Why ESG Investing Matters
There are several reasons why ESG investing matters. One of the main ones is that investors who care about social and environmental issues can use this methodology to support businesses that align with their values. Therefore, directing capital toward more sustainable companies, enables them to contribute to a positive change in the world.
Additionally, research suggests that companies with strong ESG practices tend to be more resilient, which means investing in them will likely result in reduced long-term risks. For instance, businesses with good environmental policies are less likely to face costly regulatory fines, while those with strong governance structures are less prone to fraud and scandals.
Moreover, consumers and institutional investors are increasingly favouring ESG-conscious companies, which means that as the ESG criteria become more mainstream, businesses that currently practice sustainable practices may receive more interest from investors, which could drive up their stock prices.
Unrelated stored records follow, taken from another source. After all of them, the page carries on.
Lemma strtok_r_tokens_witness :
  (∃ m', strtok_all 8 1 9 0 path_mem = Ret ([[97]; [98; 99]], m')) ∧
  ∃ m' toks, strtok_all 8 1 9 0 path_mem = Ret (toks, m') ∧
    toks = split_on [47] [] [47; 97; 47; 47; 98; 99; 47] ∧
    concat toks = filter (.∉ [47]) [47; 97; 47; 47; 98; 99; 47] ∧
    Forall (λ t, t ≠ [] ∧ Forall (.∉ [47]) t) toks.
Proof.
  split; [eexists; vm_compute; reflexivity|].
  apply (strtok_r_tokens path_mem 1 9 0 [47; 97; 47; 47; 98; 99; 47] [47]).
  - vm_compute. repeat split; congruence.
  - vm_compute. repeat split; congruence.
  - right. simpl. lia.
Defined.

(** ** Comparing *)
Lemma strcmp_loop_run a : ∀ fuel m p q b,
  cstr m p a → cstr m q b → (length a < fuel)%nat →
  strcmp_loop fuel p q m = Ret (lex_cmp a b, m).
Proof.
  induction a as [|x a IH]; intros [|fuel] m p q b Ha Hb Hf; simpl in *; try lia.
  - erewrite bind_run by (by apply load_peek). destruct b as [|y b].
    + erewrite bind_run by (by apply load_peek). by rewrite decide_False by lia.
    + destruct Hb as (Hy & ? & _). erewrite bind_run by (by apply load_peek).
      rewrite decide_False by lia. by rewrite decide_True by lia.
  - destruct Ha as (Hx & ? & Ha). erewrite bind_run by (by apply load_peek). destruct b as [|y b].
    + erewrite bind_run by (by apply load_peek). rewrite decide_False by lia.
      rewrite decide_False by lia. by rewrite decide_True by lia.
    + destruct Hb as (Hy & ? & Hb). erewrite bind_run by (by apply load_peek).
      destruct (decide (x = y)) as [->|].
      * rewrite decide_True by lia. rewrite !(decide_False (P := y < y)) by lia.
        apply IH; [done..|lia].
      * rewrite decide_False by tauto. by repeat case_decide; try lia.
Qed.

(** strcmp returns, and compares the strings as unsigned bytes. *)
Lemma strcmp_run m p q a b :
  cstr m p a → cstr m q b → strcmp p q m = Ret (lex_cmp a b, m).
Proof.
  intros Ha Hb. unfold strcmp. rewrite !bind_assert by by eapply cstr_nonnull.
  eapply fueled_cstr; [exact Ha|]. intros. by apply strcmp_loop_run.
Qed.

Lemma lex_cmp_eq a b : lex_cmp a b = 0 ↔ a = b.
Proof.
  revert b. induction a as [|x a IH]; intros [|y b]; simpl; try done.
  repeat case_decide; try (split; [done|intros [= ??]; lia]).
  rewrite IH. assert (x = y) as -> by lia. split; congruence.
Qed.

(** ** Copying *)
Lemma load_lookup m (i : nat) c : (0 < i)%nat → m !! i = Some c → load (Z.of_nat i) m = Ret (c, m).
Proof. intros. apply load_peek. by rewrite peek_lookup. Qed.

Lemma store_lookup m (i : nat) c :
  (0 < i < length m)%nat → byte c → store (Z.of_nat i) c m = Ret (tt, <[i := c]> m).
Proof.
  unfold byte. intros. rewrite store_run, Nat2Z.id, Z.mod_small by lia. done.
Qed.

(** An ascending copy moves the block when no source byte is overwritten before
    it is read. *)
Lemma copy_up_run n : ∀ m d s,
  Forall byte m → (0 < d)%nat → (0 < s)%nat → (d + n ≤ length m)%nat → (s + n ≤ length m)%nat →
  ¬ (s < d < s + n)%nat →
  copy_up n (Z.of_nat d) (Z.of_nat s) m = Ret (tt, splice m d (sub m s n)).
Proof.
  induction n as [|n IH]; intros m d s Hb ?????.
  { change (sub m s 0) with (@nil Z). by rewrite splice_nil. }
  destruct (lookup_lt_is_Some_2 m s) as [c Hc]; [lia|].
  cbn [copy_up]. erewrite bind_run by (by apply load_lookup).
  erewrite bind_run by (apply store_lookup; [lia|by eapply Forall_lookup_1]).
  replace (Z.of_nat d + 1) with (Z.of_nat (S d)) by lia.
  replace (Z.of_nat s + 1) with (Z.of_nat (S s)) by lia.
  assert (byte c) by by eapply Forall_lookup_1.
  rewrite IH by (rewrite ?length_insert; try lia; by apply Forall_insert).
  rewrite (sub_S m _ _ c) by done. do 2 f_equal.
  destruct (decide (s = d)) as [->|].
  - rewrite sub_insert_out by lia. apply splice_insert_front.
    rewrite length_sub by lia. lia.
  - rewrite sub_insert_out by lia. apply splice_insert_front.
    rewrite length_sub by lia. lia.
Qed.

(** A descending copy, from the ends of the blocks, likewise. *)
Lemma copy_down_run n : ∀ m d s,
  Forall byte m → (0 < d)%nat → (0 < s)%nat → (d + n ≤ length m)%nat → (s + n ≤ length m)%nat →
  ¬ (d < s < d + n)%nat →
  copy_down n (Z.of_nat (d + n)) (Z.of_nat (s + n)) m = Ret (tt, splice m d (sub m s n)).
Proof.
  induction n as [|n IH]; intros m d s Hb ?????.
  { change (sub m s 0) with (@nil Z). by rewrite splice_nil. }
  destruct (lookup_lt_is_Some_2 m (s + n)) as [c Hc]; [lia|].
  cbn [copy_down].
  replace (Z.of_nat (s + S n) - 1) with (Z.of_nat (s + n)) by lia.
  replace (Z.of_nat (d + S n) - 1) with (Z.of_nat (d + n)) by lia.
  erewrite bind_run by (apply load_lookup; [lia|done]).
  assert (byte c) by by eapply Forall_lookup_1.
  erewrite bind_run by (apply store_lookup; [lia|done]).
  rewrite IH by (rewrite ?length_insert; try lia; by apply Forall_insert).
  rewrite (sub_snoc m _ _ c) by done. do 2 f_equal.
  rewrite sub_insert_out by lia.
  pose proof (splice_insert_back m d c (sub m s n)) as Hsp. rewrite length_sub in Hsp by lia.
  apply Hsp. lia.
Qed.

Lemma memcpy_run m d s n :
  Forall byte m → (0 < d)%nat → (0 < s)%nat → (d + n ≤ length m)%nat → (s + n ≤ length m)%nat →
  ¬ (s < d < s + n)%nat →
  memcpy (Z.of_nat d) (Z.of_nat s) (Z.of_nat n) m = Ret (Z.of_nat d, splice m d (sub m s n)).
Proof.
  intros. unfold memcpy, NULL. rewrite !bind_assert by (apply bool_decide_true; lia).
  erewrite bind_run by (rewrite Nat2Z.id; by apply copy_up_run). done.
Qed.

(** C33: memmove copies the block as it was, whatever the overlap of source and
    destination, and changes nothing else.  It returns [dst] only when it copies
    downwards; copying upwards it returns [dst + size], although the comment says
    it returns [dst]. *)
Theorem memmove_any_overlap (m : mem) (d s n : nat)
    (Hb : Forall byte m) (Hd : (0 < d)%nat) (Hs : (0 < s)%nat)
    (Hdn : (d + n ≤ length m)%nat) (Hsn : (s + n ≤ length m)%nat) :
  memmove (Z.of_nat d) (Z.of_nat s) (Z.of_nat n) m =
    Ret (if decide (d < s)%nat then Z.of_nat (d + n) else Z.of_nat d, splice m d (sub m s n)).
Proof.
  unfold memmove, NULL. rewrite !bind_assert by (apply bool_decide_true; lia).
  rewrite Nat2Z.id. destruct (decide (d < s)%nat).
  - rewrite decide_True by lia. erewrite bind_run by (apply copy_up_run; done || lia).
    unfold ret. do 2 f_equal. lia.
  - rewrite decide_False by lia. rewrite <-!Nat2Z.inj_add.
    erewrite bind_run by (apply copy_down_run; done || lia).
    unfold ret. do 2 f_equal. lia.
Qed.

Lemma memmove_any_overlap_witness :

  memmove (Z.of_nat 1) (Z.of_nat 2) (Z.of_nat 3) [0; 1; 2; 3; 4] =
    Ret (4, [0; 2; 3; 4; 4]) ∧
  memmove (Z.of_nat 2) (Z.of_nat 1) (Z.of_nat 3) [0; 1; 2; 3; 4] =
    Ret (2, [0; 1; 1; 2; 3]).
Proof.
  split.
  - rewrite (memmove_any_overlap [0; 1; 2; 3; 4] 1 2 3);
      [reflexivity|repeat constructor; unfold byte; lia|simpl; lia..].
  - rewrite (memmove_any_overlap [0; 1; 2; 3; 4] 2 1 3);
      [reflexivity|repeat constructor; unfold byte; lia|simpl; lia..].
Defined.

(** ** Bounded copies of strings *)
Lemma cstr_sub s : ∀ m (p : nat), cstr m (Z.of_nat p) s → sub m p (length s) = s.
Proof.
  induction s as [|c s IH]; intros m p H; [done|].
  simpl in H. destruct H as (Hp & _ & H). pose proof (peek_range _ _ _ Hp).
  rewrite peek_lookup in Hp by lia. cbn [length]. rewrite (sub_S _ _ _ c) by done.
  f_equal. apply IH. by replace (Z.of_nat (S p)) with (Z.of_nat p + 1) by lia.
Qed.

(** The copy and the terminator that strlcpy and strlcat write. *)
Lemma copy_terminated m (d p k : nat) s :
  Forall byte m → cstr m (Z.of_nat p) s → (k ≤ length s)%nat → (0 < d)%nat →
  (d + S k ≤ length m)%nat → ¬ (p < d < p + k)%nat →
  (let! _ := memcpy (Z.of_nat d) (Z.of_nat p) (Z.of_nat k) in
   store (Z.of_nat d + Z.of_nat k) 0) m = Ret (tt, splice m d (take k s ++ [0])).
Proof.
  intros Hb Hs ????. pose proof (cstr_range _ _ _ Hs).
  erewrite bind_run by (apply memcpy_run; done || lia).
  rewrite (sub_sub _ _ (length s)), cstr_sub by done.
  replace (Z.of_nat d + Z.of_nat k) with (Z.of_nat (d + k)) by lia.
  rewrite store_lookup; [|rewrite length_splice; rewrite ?length_take; lia|unfold byte; lia].
  do 2 f_equal. rewrite <-insert_splice_end by (rewrite length_take; lia).
  rewrite length_take. do 2 f_equal. lia.
Qed.

(** strlcpy into a buffer of [size] bytes that does not overlap the source:
    it writes the longest prefix that fits and its terminator at the start of
    the buffer and nothing else (nothing at all when [size] is 0), and returns
    the length of the source, from which the caller sees a truncation. *)
Theorem strlcpy_bounded (m : mem) (d p size : nat) (s : list Z)
    (Hb : Forall byte m) (Hs : cstr m (Z.of_nat p) s) (Hd : (0 < d)%nat)
    (Hfit : (d + size ≤ length m)%nat)
    (Hdisj : (d + size ≤ p ∨ p + length s < d)%nat) :
  strlcpy (Z.of_nat d) (Z.of_nat p) (Z.of_nat size) m =
    Ret (Z.of_nat (length s),
         if decide (size = 0)%nat then m else splice m d (take (size - 1) s ++ [0])).
Proof.
  pose proof (cstr_range _ _ _ Hs). unfold strlcpy, NULL.
  rewrite !bind_assert by (apply bool_decide_true; lia).
  erewrite bind_run by by apply strlen_run.
  destruct (decide (size = 0)%nat) as [->|]; [done|].
  rewrite decide_True by lia.
  set (k := (length s `min` (size - 1))%nat).
  replace (if decide (Z.of_nat (length s) < Z.of_nat size - 1)
           then Z.of_nat (length s) else Z.of_nat size - 1) with (Z.of_nat k)
    by (subst k; case_decide; lia).
  erewrite bind_run by (apply (copy_terminated _ _ _ _ s); subst k; done || lia).
  unfold ret. do 4 f_equal. subst k.
  destruct (decide (length s ≤ size - 1)%nat).
  - by rewrite !take_ge by lia.
  - f_equal. lia.
Qed.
How to Align Your Portfolio with ESG Principles
If you’re looking to integrate ESG principles into your investment strategy, a good way to do that is as follows:
Know Your Values
Of course, you already know your values on things. But you’ll need to apply them to an investing context.
Start by identifying what issues matter most to you. Do you prioritise climate change and renewable energy? Or are you more concerned with human rights and fair labour practices?
Do you want to invest in companies that are working on a cure for a particular disease? Or are you passionate about helping female-led businesses to grow?
Whatever your values, the more you can identify them, the easier it will be for you to find investments that align with your ethical framework.
Research ESG Funds and ETFs
One of the simplest ways to invest in ESG is through mutual funds or exchange-traded funds (ETFs) that focus on sustainable companies.
As these funds are managed with ESG screening criteria, it ensures that only companies meeting specific ethical and sustainability standards will be included in the mix.
Evaluate Individual ESG Stocks
If you would rather invest in stocks directly, it is vital to research individual companies that have strong ESG ratings.
Various agencies, including MSCI ESG Ratings, Sustainalytics ESG Risk Ratings, and FTSE Russell ESG Scores, provide ESG ratings. So, look for companies with high ESG scores and a notable track record of sustainable business practices.
Use ESG Screening Tools
Many online platforms and brokerage firms offer ESG screening tools to help investors filter stocks and funds based on ESG criteria.
If necessary, don’t be afraid to use websites like Morningstar, MSCI, and Sustainalytics to provide you with the in-depth ESG ratings and analysis you require.
Consider Impact Investing
If you want to take ESG investing a step further, impact investing focuses on companies and projects that generate measurable social and environmental benefits.
Investors who do this often invest money in companies that operate in the renewable energy, affordable housing, or sustainable agriculture industries.
Challenges of ESG Investing
Despite its undoubted benefits, ESG investing does come with some challenges, unfortunately.
One of the major ones is that as there is no universal standard for ESG scoring, different rating agencies may have varying criteria, which can make it difficult for you to compare ESG investments objectively.
Also, you’ll need to look out for ‘greenwashing’. This is a practice where some companies claim to be ESG-friendly but fail to back up their claims with meaningful actions. Subsequently, they can mislead investors into believing their organisation is more sustainable than it is.
It is worth noting that while many ESG investments perform well, excluding certain industries (like oil and gas) may limit your potential returns.
That said, as demand for ESG investments grows, many sustainable companies may well prove to become stronger performers over time.